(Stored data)
::::::::
(** * AVP protocol engine of NexusClaw (avp.c / avp.h), shallow embedding

    The firmware keeps one [avp_ctx_t]; every handler mutates it in place and
    calls the platform callbacks [get_time] and [random_bytes].  We model a
    handler as a state-passing function over a [world]: the context plus the
    number of clock readings and random bytes drawn so far.  The callbacks
    themselves are Section variables: [clock k] is the value of the [k]-th
    call of [get_time], [rng k] the [k]-th random byte. *)

From Stdlib Require Import ZArith Lia Ascii String.
From stdpp Require Import base list strings.

Open Scope Z_scope.

Module Avp.

(** ** Configuration (avp.h, avp.c) *)

Definition AVP_MAX_NAME_LEN : nat := 64.
Definition AVP_MAX_VALUE_LEN : nat := 512.
Definition AVP_MAX_SECRETS : nat := 32.
Definition AVP_DEFAULT_TTL : Z := 300.
Definition AVP_SESSION_ID_LEN : nat := 32.
Definition AVP_MAX_PIN_ATTEMPTS : Z := 5.
Definition SLOT_SECRETS_START : Z := 96.

(** C unsigned arithmetic. *)
Definition u8 (z : Z) : Z := z mod 256.
Definition u32 (z : Z) : Z := z mod 2 ^ 32.

(** ** Return codes and operations *)

Inductive avp_ret : Type :=
| AVP_OK
| AVP_ERR_PARSE
| AVP_ERR_INVALID_OP
| AVP_ERR_INVALID_PARAM
| AVP_ERR_NOT_AUTHENTICATED
| AVP_ERR_SESSION_EXPIRED
| AVP_ERR_SECRET_NOT_FOUND
| AVP_ERR_CAPACITY
| AVP_ERR_HARDWARE
| AVP_ERR_CRYPTO
| AVP_ERR_PIN_INVALID
| AVP_ERR_PIN_LOCKED
| AVP_ERR_INTERNAL.

Inductive avp_op : Type :=
| AVP_OP_UNKNOWN
| AVP_OP_DISCOVER
| AVP_OP_AUTHENTICATE
| AVP_OP_STORE
| AVP_OP_RETRIEVE
| AVP_OP_DELETE
| AVP_OP_LIST
| AVP_OP_ROTATE
| AVP_OP_HW_CHALLENGE
| AVP_OP_HW_SIGN
| AVP_OP_HW_ATTEST.

Scheme Equality for avp_op.

(** ** Data structures (avp.h) *)

Record avp_secret_meta : Type := {
  sm_name : string;
  sm_slot_index : Z;
  sm_created_at : Z;
  sm_updated_at : Z;
  sm_in_use : bool
}.

(** [memset(&meta, 0, sizeof meta)] *)
Definition meta_zero : avp_secret_meta :=
  {| sm_name := ""; sm_slot_index := 0; sm_created_at := 0;
     sm_updated_at := 0; sm_in_use := false |}.

Record avp_session : Type := {
  ss_active : bool;
  ss_session_id : string;
  ss_workspace : string;
  ss_created_at : Z;
  ss_ttl : Z;
  ss_pin_attempts : Z
}.

Record avp_ctx : Type := {
  ctx_session : avp_session;
  ctx_secrets : list avp_secret_meta;   (* avp_secret_meta_t[AVP_MAX_SECRETS] *)
  ctx_secret_count : Z
}.

Record avp_cmd : Type := {
  cmd_op : avp_op;
  cmd_session_id : string;
  cmd_workspace : string;
  cmd_name : string;
  cmd_value : string;
  cmd_auth_method : string;
  cmd_pin : string;
  cmd_ttl : Z;
  cmd_key_name : string;
  cmd_data : list Z;        (* bytes written into cmd->data *)
  cmd_data_len : Z
}.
::::::::
Give all of the entries again, exactly.

(** * AVP protocol engine of NexusClaw (avp.c / avp.h), shallow embedding

    The firmware keeps one [avp_ctx_t]; every handler mutates it in place and
    calls the platform callbacks [get_time] and [random_bytes].  We model a
    handler as a state-passing function over a [world]: the context plus the
    number of clock readings and random bytes drawn so far.  The callbacks
    themselves are Section variables: [clock k] is the value of the [k]-th
    call of [get_time], [rng k] the [k]-th random byte. *)

From Stdlib Require Import ZArith Lia Ascii String.
From stdpp Require Import base list strings.

Open Scope Z_scope.

Module Avp.

(** ** Configuration (avp.h, avp.c) *)

Definition AVP_MAX_NAME_LEN : nat := 64.
Definition AVP_MAX_VALUE_LEN : nat := 512.
Definition AVP_MAX_SECRETS : nat := 32.
Definition AVP_DEFAULT_TTL : Z := 300.
Definition AVP_SESSION_ID_LEN : nat := 32.
Definition AVP_MAX_PIN_ATTEMPTS : Z := 5.
Definition SLOT_SECRETS_START : Z := 96.

(** C unsigned arithmetic. *)
Definition u8 (z : Z) : Z := z mod 256.
Definition u32 (z : Z) : Z := z mod 2 ^ 32.

(** ** Return codes and operations *)

Inductive avp_ret : Type :=
| AVP_OK
| AVP_ERR_PARSE
| AVP_ERR_INVALID_OP
| AVP_ERR_INVALID_PARAM
| AVP_ERR_NOT_AUTHENTICATED
| AVP_ERR_SESSION_EXPIRED
| AVP_ERR_SECRET_NOT_FOUND
| AVP_ERR_CAPACITY
| AVP_ERR_HARDWARE
| AVP_ERR_CRYPTO
| AVP_ERR_PIN_INVALID
| AVP_ERR_PIN_LOCKED
| AVP_ERR_INTERNAL.

Inductive avp_op : Type :=
| AVP_OP_UNKNOWN
| AVP_OP_DISCOVER
| AVP_OP_AUTHENTICATE
| AVP_OP_STORE
| AVP_OP_RETRIEVE
| AVP_OP_DELETE
| AVP_OP_LIST
| AVP_OP_ROTATE
| AVP_OP_HW_CHALLENGE
| AVP_OP_HW_SIGN
| AVP_OP_HW_ATTEST.

Scheme Equality for avp_op.

(** ** Data structures (avp.h) *)

Record avp_secret_meta : Type := {
  sm_name : string;
  sm_slot_index : Z;
  sm_created_at : Z;
  sm_updated_at : Z;
  sm_in_use : bool
}.

(** [memset(&meta, 0, sizeof meta)] *)
Definition meta_zero : avp_secret_meta :=
  {| sm_name := ""; sm_slot_index := 0; sm_created_at := 0;
     sm_updated_at := 0; sm_in_use := false |}.

Record avp_session : Type := {
  ss_active : bool;
  ss_session_id : string;
  ss_workspace : string;
  ss_created_at : Z;
  ss_ttl : Z;
  ss_pin_attempts : Z
}.

Record avp_ctx : Type := {
  ctx_session : avp_session;
  ctx_secrets : list avp_secret_meta;   (* avp_secret_meta_t[AVP_MAX_SECRETS] *)
  ctx_secret_count : Z
}.

Record avp_cmd : Type := {
  cmd_op : avp_op;
  cmd_session_id : string;
  cmd_workspace : string;
  cmd_name : string;
  cmd_value : string;
  cmd_auth_method : string;
  cmd_pin : string;
  cmd_ttl : Z;
  cmd_key_name : string;
  cmd_data : list Z;        (* bytes written into cmd->data *)
  cmd_data_len : Z
}.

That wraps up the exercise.